Ganz frisch auf dem Markt ist die Oceanis Yacht 60 von Marktführer Beneteau. Die Pläne entstammen der Kooperation von Konstrukteur Roberto Biscontini und Gestalter Lorenzo Argento. Typisch für ihre Handschrift ist das breite Heck mit dem flachen Spant und der weit eingezogenen Wasserlinie. Das Gespann aus Italien hat zusammen schon die größeren Boote der neuen, sportlichen First-Reihe von Beneteau entworfen, wie die First 44.
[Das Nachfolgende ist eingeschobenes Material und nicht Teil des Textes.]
(** X7.  A list handler returns the whole collection: when every document
    carries an [_id], as every document of a MongoDB collection does, it
    returns one document per stored document, in the collection's order,
    each being the stored document with [_id] replaced by its string; and
    it leaves the state as it was.  In particular an empty collection gives
    the empty list, not an error. *)
Theorem list_returns_all `{Externals} (h : ColHandle) (st : State) :
  Forall (fun d : Document => is_Some (d !! "_id")) (get_col h (db st)) ->
  exists docs,
    list_all h st = (inr docs, st) /\
    Forall2 id_as_str (get_col h (db st)) docs /\
    length docs = length (get_col h (db st)).
Proof.
  intros Hids. destruct (set_ids_total _ Hids) as [docs Hdocs].
  exists docs. rewrite list_all_pure, Hdocs. split; [reflexivity|].
  pose proof (set_ids_inr _ _ Hdocs) as Hall.
  split; [exact Hall | symmetry; apply (Forall2_length _ _ _ Hall)].
Qed.

Lemma list_returns_all_witness :
  exists docs,
    @list_enrollments example_externals example_state
      = (inr docs, example_state) /\
    Forall2 (@id_as_str example_externals)
      (enrollments (db example_state)) docs /\
    length docs = length (enrollments (db example_state)).
Proof.
  apply (@list_returns_all example_externals enrollments_col example_state).
  apply (bool_decide_unpack _). vm_compute. exact I.
Defined.

Section ListAfterCreate.
Context `{Externals}.
Variable main : MainModule.

Lemma set_ids_inl (l : list Document) (e : Exn) :
  set_ids l = inl e -> e = KeyError "_id".
Proof.
  induction l as [|d l IH]; cbn [set_ids]; [discriminate|].
  unfold set_id_of. destruct (d !! "_id").
  - destruct (set_ids l) as [e'|ds]; [|discriminate].
    intros [= <-]. apply IH. reflexivity.
  - intros [= <-]. reflexivity.
Qed.

(** A list response after an insert: the records listed before, then
    the record the inserted document reads as. *)
Lemma list_snoc {R} (validate : Document -> option R)
  (wrap : list R -> Content) (h : ColHandle) (doc : Document) (st : State)
  (l : Content) (r : R) :
  fst (respond 200 (fun docs => wrap <$> mapM validate docs) (list_all h) st)
    = mkResponse 200 l ->
  validate (<["_id" := VStr (str (ObjectId_fresh (oid_inc st)))]>
              (<["_id" := VOid (ObjectId_fresh (oid_inc st))]>
                 (bson_document doc))) = Some r ->
  exists rs,
    l = wrap rs /\
    fst (respond 200 (fun docs => wrap <$> mapM validate docs) (list_all h)
           (inserted h doc st))
      = mkResponse 200 (wrap (rs ++ [r])).
Proof.
  unfold respond. rewrite !list_all_pure. intros Hbefore Hr.
  destruct (set_ids (get_col h (db st))) as [e|docs] eqn:Hdocs.
  { rewrite (set_ids_inl _ _ Hdocs) in Hbefore. discriminate. }
  destruct (mapM validate docs) as [rs|] eqn:Hrs; [|discriminate].
  cbn in Hbefore. injection Hbefore as <-. exists rs. split; [reflexivity|].
  unfold inserted at 1. cbn [db]. rewrite get_col_set_col.
  rewrite (set_ids_snoc _ _ _ (VOid (ObjectId_fresh (oid_inc st))) Hdocs)
    by apply lookup_insert_eq.
  cbn [py_str].
  assert (Hall : mapM validate
                   (docs ++ [<["_id" := VStr (str (ObjectId_fresh (oid_inc st)))]>
                               (<["_id" := VOid (ObjectId_fresh (oid_inc st))]>
                                  (bson_document doc))])
                 = Some (rs ++ [r])).
  { apply mapM_Some_2, Forall2_app; [apply mapM_Some_1, Hrs|].
    constructor; [exact Hr | constructor]. }
  rewrite Hall. reflexivity.
Qed.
Außerdem die First 53 (YACHT 23/2019), deren schneller Rumpf auch als Basis für die Konstruktion der Oceanis Yacht 54 (YACHT 23/2020) übernommen wurde. Damit stellt sich fast zwangsläufig die Frage, ob Beneteau den modernen, ja fast radikal wirkenden Rumpf der Oceanis Yacht 60 auch als Grundlage eines neuen 60-Fußers für das First-Programm nutzen wird. Mit Blick auf die bisherige Strategie für den Linienaufbau bei Beneteau wäre dies folgerichtig. Vonseiten der Werft bleibt diese Frage unbeantwortet.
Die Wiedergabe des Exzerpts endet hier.